PROBLEM REQUIREMENTS:
A single figure is required: the number of lines below in which the word "Hsym" occurs.

DATASET RECORDS:
(* ===== verification/RedBlackTree.v ===== *)
(** * The ordered map of the plugins: picoquic/red_black_tree.c

    A left-leaning red-black tree from 64-bit keys to pointers, with insertion, deletion of a
    key and of the smallest key, and the ordered queries.  The FEC plugin keeps its recovered
    packets, lost packets and deadlines in it.

    A tree owns its nodes, so that a pointer to a node is the subtree it is the root of and
    [NULL] is [Leaf]; an operation that replaces the fields of a node gives the new subtree.
    Following a null pointer is [None].  The nodes come from [my_malloc], hence the tests of
    [IS_IN_PLUGIN_MEMORY], which a null pointer passes too, never fail and are left out; the
    failure of [my_malloc] is an argument.  Sizes are C integers, and the heap of a plugin is
    far too small for 2^31 nodes.  Recursion that is not on a child of the node as it was
    runs on fuel, the number of nodes. *)
From stdpp Require Import base list gmap numbers.
From Stdlib Require Import ZArith Lia Bool Sorting.Sorted.
From S2P Require Import Prelude.
#[local] Open Scope Z_scope.

Module RedBlackTree.

Definition RED : bool := true.
Definition BLACK : bool := false.
Definition RBT_MAX_DEPTH : Z := 70.

Inductive tree (V : Type) :=
  | Leaf
  | Node (left : tree V) (key : Z) (val : V) (right : tree V) (color : bool) (size : Z).
Arguments Leaf {V}.
Arguments Node {V}.

Definition key_compare (a b : Z) : Z := if a <? b then -1 else if b <? a then 1 else 0.

Section Tree.
Context {V : Type}.
Implicit Types (t h l r : tree V) (k key : Z) (v val : V).

Definition rbt_init : tree V := Leaf.

Definition is_red t : bool := match t with Leaf => false | Node _ _ _ _ c _ => c end.
Definition rbt_node_size t : Z := match t with Leaf => 0 | Node _ _ _ _ _ s => s end.

(** The fields of a node behind a pointer. *)
Definition left_of t : option (tree V) := match t with Leaf => None | Node l _ _ _ _ _ => Some l end.
Definition right_of t : option (tree V) := match t with Leaf => None | Node _ _ _ r _ _ => Some r end.
Definition key_of t : option Z := match t with Leaf => None | Node _ k _ _ _ _ => Some k end.
Definition set_left t l' : option (tree V) := match t with Leaf => None | Node _ k v r c s => Some (Node l' k v r c s) end.
Definition set_right t r' : option (tree V) := match t with Leaf => None | Node l k v _ c s => Some (Node l k v r' c s) end.
Definition set_color t (c' : bool) : option (tree V) :=
  match t with Leaf => None | Node l k v r _ s => Some (Node l k v r c' s) end.
Definition set_entry t (k' : Z) (v' : V) : option (tree V) :=
  match t with Leaf => None | Node l _ _ r c s => Some (Node l k' v' r c s) end.

Definition rbt_size (t : tree V) : Z := rbt_node_size t.
Definition rbt_is_empty (t : tree V) : bool := match t with Leaf => true | _ => false end.

(** ** Search *)

(** [*out], when the key is present. *)
Fixpoint rbt_get (t : tree V) (key : Z) : option V :=
  match t with
  | Leaf => None
  | Node l k v r _ _ =>
    let cmp := key_compare key k in
    if cmp <? 0 then rbt_get l key else if 0 <? cmp then rbt_get r key else Some v
  end.

Definition rbt_contains (t : tree V) (key : Z) : bool :=
  if rbt_size t =? 0 then false else match rbt_get t key with Some _ => true | None => false end.

(** ** Rotations *)

Definition rbt_rotate_right h : option (tree V) :=
  match h with
  | Node (Node xl xk xv xr _ _) k v r c s =>
    Some (Node xl xk xv (Node xr k v r RED (rbt_node_size xr + rbt_node_size r + 1)) c s)
  | _ => None
  end.

Definition rbt_rotate_left h : option (tree V) :=
  match h with
  | Node l k v (Node xl xk xv xr _ _) c s =>
    Some (Node (Node l k v xl RED (rbt_node_size l + rbt_node_size xl + 1)) xk xv xr c s)
  | _ => None
  end.

Definition rbt_flip_colors h : option (tree V) :=
  match h with
  | Node (Node ll lk lv lr lc ls) k v (Node rl rk rv rr rc rs) c s =>
    Some (Node (Node ll lk lv lr (negb lc) ls) k v (Node rl rk rv rr (negb rc) rs) (negb c) s)
  | _ => None
  end.

Definition rbt_move_red_left h : option (tree V) :=
  h ← rbt_flip_colors h;
  r ← right_of h; rl ← left_of r;
  if is_red rl then
    r ← rbt_rotate_right r;
    h ← set_right h r;
    h ← rbt_rotate_left h;
    rbt_flip_colors h
  else Some h.

Definition rbt_move_red_right h : option (tree V) :=
  h ← rbt_flip_colors h;
  l ← left_of h; ll ← left_of l;
  if is_red ll then h ← rbt_rotate_right h; rbt_flip_colors h else Some h.

(** [h->left] and [h->left] twice red; the second field is only read when the first is red. *)
Definition two_reds_left h : option bool :=
  l ← left_of h; if is_red l then ll ← left_of l; Some (is_red ll) else Some false.
Definition both_red h : option bool :=
  l ← left_of h; r ← right_of h; Some (is_red l && is_red r).

(** The end of [rbt_balance] and of [rbt_node_put]. *)
Definition lean_left h : option (tree V) :=
  b ← two_reds_left h; h ← (if b : bool then rbt_rotate_right h else Some h);
  b ← both_red h; h ← (if b : bool then rbt_flip_colors h else Some h);
  match h with
  | Leaf => None
  | Node l k v r c _ => Some (Node l k v r c (rbt_node_size l + rbt_node_size r + 1))
  end.

Definition rbt_balance h : option (tree V) :=
  r ← right_of h;
  h ← (if is_red r then rbt_rotate_left h else Some h);
  lean_left h.

(** ** Insertion *)

(** "fix-up any right-leaning links" *)
Definition fix_up node : option (tree V) :=
  l ← left_of node; r ← right_of node;
  node ← (if is_red r && negb (is_red l) then rbt_rotate_left node else Some node);
  lean_left node.

Fixpoint rbt_node_put (malloc_ok : bool) (node : tree V) (key : Z) (val : V) : option (tree V) :=
  match node with
  | Leaf => Some (if malloc_ok then Node Leaf key val Leaf RED 1 else Leaf)
  | Node l k v r c s =>
    let cmp := key_compare key k in
    node ← (if cmp <? 0 then l' ← rbt_node_put malloc_ok l key val; Some (Node l' k v r c s)
            else if 0 <? cmp then r' ← rbt_node_put malloc_ok r key val; Some (Node l k v r' c s)
            else Some (Node l k val r c s));
    fix_up node
  end.

Definition rbt_put (malloc_ok : bool) (t : tree V) (key : Z) (val : V) : option (tree V) :=
  t' ← rbt_node_put malloc_ok t key val;
  set_color t' BLACK.

(** ** Ordered queries *)

Fixpoint rbt_node_min (node : tree V) : option (Z * V) :=
  match node with
  | Leaf => None
  | Node l k v _ _ _ => match l with Leaf => Some (k, v) | _ => rbt_node_min l end
  end.
(** The bytes of a repair frame, read back. *)
Lemma parse_repair_bytes skip base first np n size out rest l :
  is_u32 base -> 0 <= first < 2 ^ 30 -> 0 <= np < 2 ^ 16 -> 0 <= n < 2 ^ 16 -> 0 <= n * size < 2 ^ 31 -> Z.of_nat (length out) = n * size ->
  parse_symbols (Z.to_nat n) 0 base first np size (out ++ rest) = Some l ->
  parse_window_repair_frame true true true skip size
    (encode_un base 4 ++ encode_un (Z.lor first 0x80000000) 4 ++ encode_un np 2 ++ encode_un n 2 ++ out ++ rest) =
  Some (Some (RepairFrame (encode_un base 4) first np n (if skip then [] else l), 12 + n * size)).
Proof.
  intros Hbase Hfirst Hnp Hn Hns Hout Hpo. destruct (tagged_id _ Hfirst) as (_ & Hid2 & Hid3).
  unfold parse_window_repair_frame, decode_window_source_symbol_id. cbn [negb].
  rewrite (drop_encoded base 4 4), (drop_encoded base 4 8), (drop_encoded base 4 10), (drop_encoded base 4 12) by lia. cbn [Nat.sub]. rewrite drop_0.
  rewrite (drop_encoded _ 4 4), (drop_encoded _ 4 6), (drop_encoded _ 4 8) by lia. cbn [Nat.sub]. rewrite drop_0.
  rewrite (drop_encoded _ 2 2), (drop_encoded _ 2 4) by lia. cbn [Nat.sub]. rewrite drop_0, drop_encode_un.
  rewrite !encoded_long_enough.
  rewrite (decode_u32_app (Z.lor first 0x80000000)) by done. cbn [mbind option_bind]. rewrite Hid2, !decode_u16_app by done. cbn [mbind option_bind].
  rewrite s32_small, u64_small, length_app by lia.
  destruct (Z.ltb_spec (Z.of_nat (length out + length rest)) (n * size)); [lia|].
  rewrite take_app_length' by (symmetry; apply length_encode_un). rewrite !u16_small by lia. destruct skip; [done|]. cbn [negb andb].
  rewrite decode_u32_app by done. cbn [mbind option_bind]. by rewrite Hpo.
Qed.

(** ** Theorems *)

(** A repair frame whose symbols have consecutive scheme-specific values is read back exactly, whatever
    follows it in the packet, with the bytes that were predicted for it; skipping it moves over the same bytes. *)
Theorem repair_frame_roundtrip (B symbol_size : Z) (rf : repair_frame) (rest : list Z) :
  sendable symbol_size rf -> REPAIR_FRAME_HEADER_SIZE + n_repair_symbols rf * symbol_size <= B ->
  exists w, serialize_window_repair_frame B rf symbol_size = inr w /\
    Z.of_nat (length w) = REPAIR_FRAME_HEADER_SIZE + n_repair_symbols rf * symbol_size /\
    parse_window_repair_frame true true true false symbol_size (w ++ rest) = Some (Some (rf, Z.of_nat (length w))) /\
    exists rf', parse_window_repair_frame true true true true symbol_size (w ++ rest) = Some (Some (rf', Z.of_nat (length w))).
Proof.
  intros [(base & Hbase & Hfss & Hsym) Hfirst Hnp [Hcount Hc16] [Hs0 Hs] Hpay] HB. unfold REPAIR_FRAME_HEADER_SIZE in *.
  destruct (tagged_id _ Hfirst) as (Hid1 & Hid2 & Hid3).
  destruct (symbols_roundtrip symbol_size base (first_protected_symbol rf) (f_n_protected_symbols rf) _ Hpay 0) as (out & Eo & Hlo & Hpo).
  unfold serialize_window_repair_frame, serialize_window_source_symbol_id, REPAIR_FRAME_HEADER_SIZE.
  rewrite s32_small, u64_small by nia. destruct (Z.ltb_spec B (4 + 4 + 2 + 2 + n_repair_symbols rf * symbol_size)); [lia|].
  destruct (Z.ltb_spec B 4); [nia|]. rewrite Hid1, Eo, Hfss. unfold encode_u32. eexists.
  assert (Hlen : Z.of_nat (length (encode_un base 4 ++ encode_un (Z.lor (first_protected_symbol rf) 0x80000000) 4 ++
    encode_un (f_n_protected_symbols rf) 2 ++ encode_un (n_repair_symbols rf) 2 ++ out)) = 12 + n_repair_symbols rf * symbol_size).
  { rewrite !length_app, !length_encode_un. lia. }
  split; [done|]. split; [lia|]. rewrite Hlen, <- !app_assoc.
  pose proof (fun skip => parse_repair_bytes skip base _ _ (n_repair_symbols rf) symbol_size out rest (symbols rf) Hbase Hfirst Hnp ltac:(lia) ltac:(nia) ltac:(lia)) as Hskip.
  rewrite Hcount, Nat2Z.id, Hpo, <- Hsym in Hskip. rewrite Hcount.
  split; [|eexists; by apply Hskip]. rewrite Hskip by done. destruct rf. cbn in *. by rewrite Hfss, Hcount.
Qed.
Lemma remove_first w sent acked first : window_of w sent acked first -> first <= Z.of_nat (length sent) -> first ∈ acked ->
  exists w', remove_at_index w first (window_index first) = Some (true, w') /\ window_of w' sent acked (first + 1) /\
    smallest_in_transit w' = smallest_in_transit w /\ highest_in_transit w' = highest_in_transit w /\ control w' = control w.
Proof.
  intros H Hf Hin. pose proof H as [Ha Hc Hm Hfi Hb Hac Hl Hr Hs Hfr Hd]. unfold remove_at_index, control.
  destruct (Hs first ltac:(lia)) as (ss & Ess & Esl). rewrite Esl. cbn [mbind option_bind symbol s_id]. rewrite Z.eqb_refl.
  set (w0 := if _ =? min_id w then _ else w).
  assert (Hw0 : max_id w0 = max_id w /\ fec_window w0 = fec_window w /\ window_length w0 = window_length w /\
    symbols_from_deadlines w0 = symbols_from_deadlines w /\ deadlines_from_symbols w0 = deadlines_from_symbols w /\
    smallest_in_transit w0 = smallest_in_transit w /\ highest_in_transit w0 = highest_in_transit w /\ control w0 = control w)
    by (unfold w0; by destruct (_ =? min_id w)).
  clearbody w0. destruct Hw0 as (Emax & Ewin & Elen & Esd & Eds & Esm & Ehi & Eco). eexists. split; [done|]. split; [|done].
  assert (Hidx : forall id, first < id <= Z.of_nat (length sent) -> window_index first <> window_index id).
  { intros id Hid E. apply window_index_eq in E; lia. }
  split; cbn [set_window fec_window max_id window_length]; rewrite ?Ewin, ?length_insert; try (done || lia).
  - intros k Hk. destruct (Z.eq_dec k first) as [->|]; [done|apply Hb; lia].
  - intros id Hid. rewrite list_lookup_insert_ne by (apply Hidx; lia). apply Hs. lia.
  - intros idx sl Hsl Hss. destruct (decide (idx = window_index first)) as [->|Hne].
    + rewrite list_lookup_insert_eq in Hsl by (by apply window_index_lt). injection Hsl as <-. by destruct Hss.
    + rewrite list_lookup_insert_ne in Hsl by done. destruct (Hfr _ _ Hsl Hss) as [H1 ->]. split; [|done].
      destruct (Z.eq_dec (s_id sl) first) as [E|]; [by rewrite E in Hne|lia].
  - eapply deadlines_weaken; [| | |exact Hd]; [done|done|]. intros i [Hi Hna]. split; [|done].
    destruct (Z.eq_dec i first) as [->|]; [done|lia].
Qed.
(** A round goes forward, or meets the first truncated parameter. *)
Lemma receive_param_progress malloc_ok mode bytes bytes_max s : Forall is_u8 bytes -> bytes_max < Z.of_nat (length bytes) ->
  0 <= rs_index s < bytes_max ->
  match receive_param malloc_ok mode bytes bytes_max s with
  | Some s' => rs_index s <= rs_index s' <= bytes_max /\ (Z.testbit (rs_present s) 0 = true -> Z.testbit (rs_present s') 0 = true) /\
      (rs_ret s' = 0 -> rs_index s < rs_index s' \/ Z.testbit (rs_present s) 0 = false /\ Z.testbit (rs_present s') 0 = true)
  | None => exists i id_len, bytes !! (i + 24)%nat = Some id_len /\ 20 < id_len
  end.
Proof.
  intros Hb Hmax Hi. unfold receive_param. destruct (Z.ltb_spec bytes_max (rs_index s + 2)).
  { cbn. split; [lia|]. split; [done|]. done. }
  assert (Hd : forall i, 0 <= i <= bytes_max -> exists n v, picoquic_varint_decode (drop (Z.to_nat i) bytes) (bytes_max - i) = Some (n, v) /\
    0 <= n <= bytes_max - i /\ 0 <= v < 2 ^ 62 /\ (n = 0 -> v = 0)).
  { intros i Hi'. apply decode_total; [by apply Forall_drop|]. rewrite length_drop. lia. }
  destruct (Hd (rs_index s) ltac:(lia)) as (n1 & t & E1 & Hn1 & Ht & Hz1). rewrite E1. cbn [mbind option_bind].
  destruct (Hd (rs_index s + n1) ltac:(lia)) as (n2 & len & E2 & Hn2 & Hlen & Hz2). rewrite E2. cbn [mbind option_bind].
  destruct (Z.ltb_spec bytes_max (rs_index s + n1 + n2 + len)).
  { cbn. split; [lia|]. split; [done|]. done. }
  destruct (check_length t len (rs_cnx s)) as [ret0 c0] eqn:Ec. destruct (check_duplicate t ret0 (rs_present s) c0) as [[ret1 present] c1] eqn:Edup.
  pose proof (receive_value_total malloc_ok mode t len (drop (Z.to_nat (rs_index s + n1 + n2)) bytes) (bytes_max - (rs_index s + n1 + n2)) ret1 c1) as Hv.
  specialize (Hv ltac:(by apply Forall_drop) ltac:(lia) ltac:(rewrite length_drop; lia)).
  assert (Hbits : Z.testbit (rs_present s) 0 = true -> Z.testbit present 0 = true).
  { intros Hbit. unfold check_duplicate in Edup. destruct ((ret0 =? 0) && (t <? 64)); [|by injection Edup as <- <- <-].
    destruct (Z.testbit (rs_present s) t); injection Edup as <- <- <-; [done|]. by rewrite Z.lor_spec, Hbit. }
  assert (Hfirst : n1 = 0 -> t = 0 /\ (ret1 <> 0 \/ Z.testbit (rs_present s) 0 = false /\ Z.testbit present 0 = true)).
  { intros E0. pose proof (Hz1 E0) as ->. split; [done|]. subst n1. unfold check_length in Ec. cbn in Ec. injection Ec as <- <-.
    unfold check_duplicate in Edup. cbn [andb Z.eqb] in Edup. change (0 <? 64) with true in Edup. cbv iota in Edup.
    destruct (Z.testbit (rs_present s) 0) eqn:Eb; injection Edup as <- <- <-; [by left|right]. split; [done|]. by rewrite Z.lor_spec, orb_true_r. }
  destruct (receive_value _ _ _ _ _ _ _ _) as [[[ret n3] c2]|].
  - destruct Hv as [Hn3 Hret]. cbn [mbind option_bind]. destruct ((ret =? 0) && _); cbn [connection_error rs_index rs_present rs_ret].
    + split; [lia|]. split; [done|]. done.
    + split; [lia|]. split; [done|]. intros ->. destruct (Z.eq_dec n1 0) as [E0|]; [|left; lia]. destruct (Hfirst E0) as [-> [Hne|Hset]]; [|by right].
      exfalso. by apply Hret.
  - destruct Hv as (id_len & Hid & Hbig). rewrite lookup_drop in Hid. cbn [mbind option_bind]. by exists (Z.to_nat (rs_index s + n1 + n2)), id_len.
Qed.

YOUR RESPONSE:
2